Mohammed J. Aboud Department of Pediatric surgery/The Maternity and Child Teaching Hospital

DOI:

https://doi.org/10.28922/qmj.2007.3.4.272-282

Abstract

Children with pyometrocolpos due to distal vaginal atresia may present as acutely ill, with severe obstructive uropathy and septicemia. In such patients the clinical course is markedly improved by urgent drainage of the infected cystic mass, and a temporary drainage procedure is required to allow local findings of infection to subside before definitive surgery.

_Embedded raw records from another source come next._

(* ===== verification/Pipeline.v ===== *)
(** * Pipeline: routers/filter.py

    The endpoint [check_filter]: the active mode of the user, the video
    fetched from the platform, its classification through the cache, and
    the verdict of the filter, in that order.  The video is what
    [get_video_details] of [Platform] returned, or the exception it raised.
    The cache is any implementation of [CacheGateway]; the
    endpoint returns its answer with the cache as committed, which the
    classification has written even when the filter then raises. *)

From Stdlib Require Import ZArith String Ascii List Floats.
From stdpp Require Import base option list strings gmap.
From S2P Require Import Prelude Models Presets FilterEngine Classifier Cache.
From S2P Require Import FocusEngine YouTube Platform.

Set Warnings "-inexact-float".
Local Open Scope string_scope.
Local Open Scope Z_scope.

(** [FilterCheckResponse]. *)
Record FilterCheckResponse : Type := mkFilterCheckResponse {
  resp_video_id : string;
  resp_is_allowed : bool;
  resp_block_reason : option string;
  resp_classification : option VideoClassification;
}.

Section CheckFilter.
Context {S : Type} `{CacheGateway S}.

(** [check_filter]. *)
Definition check_filter (user : uuid) (video_id : string)
    (fetched : result (option Video)) (modes : list FocusMode) (cache : S)
    (now : datetime) : result FilterCheckResponse * S :=
  match get_active_mode user modes with
  | Raise e => (Raise e, cache)
  | Ok None => (Raise (HTTPException 400 "No active focus mode"), cache)
  | Ok (Some active_mode) =>
      match fetched with
      | Raise e => (Raise e, cache)
      | Ok None => (Raise (HTTPException 404 "Video not found"), cache)
      | Ok (Some video) =>
          match classify_video AIFailed video cache now false false with
          | Raise e => (Raise e, cache)
          | Ok (classification, cache') =>
              match check_video active_mode video classification with
              | Raise e => (Raise e, cache')
              | Ok filter_result =>
                  (Ok {| resp_video_id := video_id;
                         resp_is_allowed := allowed filter_result;
                         resp_block_reason := reason filter_result;
                         resp_classification := Some classification |},
                   cache')
              end
          end
      end
  end.

End CheckFilter.

(** ** The scenarios *)

(** The parser of dates of the scenarios: no date is read. *)
Definition no_dates (text : string) : option datetime := None.

(** The item of the platform for a video with a title, a channel and tags. *)
Definition item_of (title channel : string) (tags : list string) (duration : string) :
    Snippet * Details :=
  (mkSnippet (Val title) (Val EmptyString) Missing (Val channel) Missing Missing
             (Val tags) Missing Missing,
   details_of duration).

(** One user with one active mode, seeded from a preset. *)
Definition only_mode (p : Preset) : list FocusMode := [preset_mode 1 1 true p].

(** The endpoint on an item of the platform, an empty cache and the preset
    [p] as the active mode. *)
Definition scenario (p : Preset) (video_id : string) (item : Snippet * Details) :
    result FilterCheckResponse :=
  let videos_endpoint (_ : Params) :=
    Ok (AnswerPage [mkVideoItem (Val video_id) item.1 item.2] None None) in
  fst (check_filter 1 video_id (get_video_details no_dates videos_endpoint video_id)
         (only_mode p) (∅ : gmap string ContentCache) nine_am).

(** * Theorems *)

Section CheckFilterTheorems.
Context {S : Type} `{CacheGateway S}.

(** What an answer of the endpoint is made of. *)
Lemma check_filter_inv user video_id fetched modes (cache cache' : S) now resp :
  check_filter user video_id fetched modes cache now = (Ok resp, cache') →
  ∃ mode video c r,
    get_active_mode user modes = Ok (Some mode) ∧ fetched = Ok (Some video) ∧
    classify_video AIFailed video cache now false false = Ok (c, cache') ∧
    check_video mode video c = Ok r ∧
    resp = mkFilterCheckResponse video_id (allowed r) (reason r) (Some c).
Proof.
  unfold check_filter.
  destruct (get_active_mode user modes) as [[mode|]|] eqn:Hm; [|done..].
  destruct fetched as [[video|]|]; [|done..].
  destruct (classify_video _ _ _ _ _ _) as [[c cache1]|] eqn:Hc; [|done].
  destruct (check_video mode video c) as [r|] eqn:Hr; [|done].
  intros [= <- <-]. by exists mode, video, c, r.
Qed.

(** A lookup that misses makes the call the forced one. *)
Lemma classify_video_miss outcome video (cache : S) now use_ai :
  gw_lookup (get_none (v_id video)) cache now = None →
  classify_video outcome video cache now false use_ai =
  classify_video outcome video cache now true use_ai.
Proof. intros Hl. unfold classify_video. by rewrite Hl. Qed.

(** C8. Asking twice gives the same answer: when [check_filter] has
    classified a video that was not in the cache and answered, the same
    request up to 24 hours later gets the identical answer, from the cache,
    and writes nothing. *)
Theorem check_filter_repeat user video_id video modes (cache cache' : S) now later
    resp :
  v_id video = Val video_id →
  gw_lookup (Some video_id) cache now = None →
  check_filter user video_id (Ok (Some video)) modes cache now = (Ok resp, cache') →
  later ≤ now + timedelta_hours 24 →
  check_filter user video_id (Ok (Some video)) modes cache' later = (Ok resp, cache').
Proof.
  intros Hid Hmiss (mode & v & c & r & Hm & [= <-] & Hc & Hr & ->)%check_filter_inv Hle.
  pose proof (classify_video_valid _ _ _ _ _ _ _ _ Hc) as Hv.
  rewrite classify_video_miss in Hc by (by rewrite Hid).
  apply classify_video_forced in Hc as [_ Hs].
  destruct (gw_lookup_store _ _ _ _ _ _ _ Hs Hid Hle) as (cached & Hl & <-).
  unfold check_filter. rewrite Hm, (classify_video_hit _ _ _ _ _ cached), Hr; [done| |done].
  by rewrite Hid.
Qed.

Section Fetch.
Variable fromisoformat : string → option datetime.
Variable videos_endpoint : Params → result (Answer VideoItem).

(** C32. A video whose item has no channel title cannot be checked: its
    formatted dictionary holds [None] under [channel_title], the
    classifier calls [lower] on it, and the endpoint raises
    [AttributeError] (a 500) without a verdict, leaving the cache as it
    was. *)
Theorem check_filter_channel_missing user video_id answer item items modes mode
    (cache : S) now title :
  get_active_mode user modes = Ok (Some mode) →
  videos_endpoint (VideosParams video_id) = Ok answer →
  answer_items answer = item :: items →
  sn_title (vi_snippet item) = Val title →
  sn_description (vi_snippet item) ≠ Null → sn_tags (vi_snippet item) ≠ Null →
  get_none (sn_channelTitle (vi_snippet item)) = None →
  is_ok (_format_video fromisoformat (IdString video_id) (vi_snippet item)
           (Some (vi_details item))) = true →
  gw_lookup (Some video_id) cache now = None →
  check_filter user video_id
    (get_video_details fromisoformat videos_endpoint video_id)
    modes cache now = (Raise AttributeError, cache).
Proof.
  intros Hm Ha Hi Ht Hd Hg Hc Hok Hmiss. unfold check_filter, get_video_details.
  rewrite Hm, Ha. cbn [mbind result_bind]. rewrite Hi.
  destruct (_format_video _ _ _ _) as [video|] eqn:Hf; [clear Hok|done].
  apply format_video_inv in Hf as (_ & _ & Hid & _ & Hvt & Hvd & Hvc & Hvg & _).
  cbn [fmap result_fmap]. rewrite classify_video_miss by (by rewrite Hid).
  unfold classify_video. rewrite fallback_channel_none; [done|..].
  - by rewrite Hvt, Ht.
  - rewrite Hvd. by destruct (sn_description (vi_snippet item)).
  - rewrite Hvg. by destruct (sn_tags (vi_snippet item)).
  - by rewrite Hvc, Hc.
Qed.

End Fetch.

End CheckFilterTheorems.

(** ** The scenarios *)


(** A tutorial of an hour under the deep-work preset is classified
    EDUCATION with clickbait 0.1 and admitted. *)
Lemma scenario_tutorial_in_deep_work :
  ∃ c, scenario preset_deep_work "b1"
         (item_of "Python Tutorial for Beginners" "Mosh" ["python"; "programming"] "PT1H") =
       Ok (mkFilterCheckResponse "b1" true None (Some c)) ∧
       category c = "EDUCATION" ∧ clickbait_score c = 0.1%float.
Proof. eexists. split; by vm_compute. Qed.

(** A clickbait video of 45 seconds under the relax preset: the
    platform's duration makes it a short, the classifier gives it clickbait
    0.7 and entertainment 0.8, and the filter refuses it on the shorts
    check, before any score is compared. *)
Theorem scenario_short_in_relax :
  ∃ c, scenario preset_relax "c1"
         (item_of "YOU WON'T BELIEVE THIS SHOCKING PRANK!!!" "Pranksters" [] "PT45S") =
       Ok (mkFilterCheckResponse "c1" false
             (Some "Shorts are blocked in this focus mode") (Some c)) ∧
       clickbait_score c = 0.7%float ∧ entertainment_score c = 0.8%float.
Proof. eexists. split; by vm_compute. Qed.

(** A video of exactly one minute is a short for the filter ([<= 60]) and
    not for the classifier ([< 60]): it is refused as a short while its
    scores are those of a long video. *)
Lemma scenario_one_minute :
  ∃ c, scenario preset_relax "c2" (item_of "A calm walk" "Walks" [] "PT1M") =
       Ok (mkFilterCheckResponse "c2" false
             (Some "Shorts are blocked in this focus mode") (Some c)) ∧
       entertainment_score c = 0.5%float ∧ depth_score c = 0.5%float.
Proof. eexists. split; by vm_compute. Qed.

(** ** The theorems at the sample cache *)

Lemma check_filter_repeat_witness :
  check_filter 1 "a1" (Ok (Some music_video)) (only_mode preset_study)
    (snd (check_filter 1 "a1" (Ok (Some music_video)) (only_mode preset_study)
            (∅ : gmap string ContentCache) nine_am))
    (nine_am + timedelta_hours 24) =
  check_filter 1 "a1" (Ok (Some music_video)) (only_mode preset_study)
    (∅ : gmap string ContentCache) nine_am.
Proof.
  apply (check_filter_repeat 1 "a1" music_video _ ∅ _ nine_am); [done..|lia].
Defined.

Lemma check_filter_channel_missing_witness :
  check_filter 1 "c3"
    (get_video_details no_dates
       (λ _, Ok (AnswerPage [video_item "c3" "A calm walk" "PT10M"] None None)) "c3")
    (only_mode preset_relax) (∅ : gmap string ContentCache) nine_am =
  (Raise AttributeError, ∅).
Proof.
  by apply (check_filter_channel_missing no_dates _ 1 "c3"
              (AnswerPage [video_item "c3" "A calm walk" "PT10M"] None None)
              (video_item "c3" "A calm walk" "PT10M") [] _
              (preset_mode 1 1 true preset_relax) _ _ "A calm walk").
Defined.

We present a 3 cases one at 2 months and two cases at 4- months of age old females with pyometrocolpos two of them with the above-mentioned clinical course and one of them with typical presentation of Mayer Rokitansky Kuster Houser syndrome (MRKH syndrome) ( is characterized by Mullerian duct structures agenesis, vaginal atresia being the commonest variant) ,presenting and having association of anorectal malformation, Mullerian duct agenesis and renal anomaly , all received urgent laparotomy and drainage through the upper abdominal wall transverse incision (was performed in spite of the high risks of complex drainage procedures and general anesthesia). This drainage did result in dramatically improved clinical status, and findings of local inflammation resolved within 4-6 weeks, which facilitated a later successful definitive surgical procedure.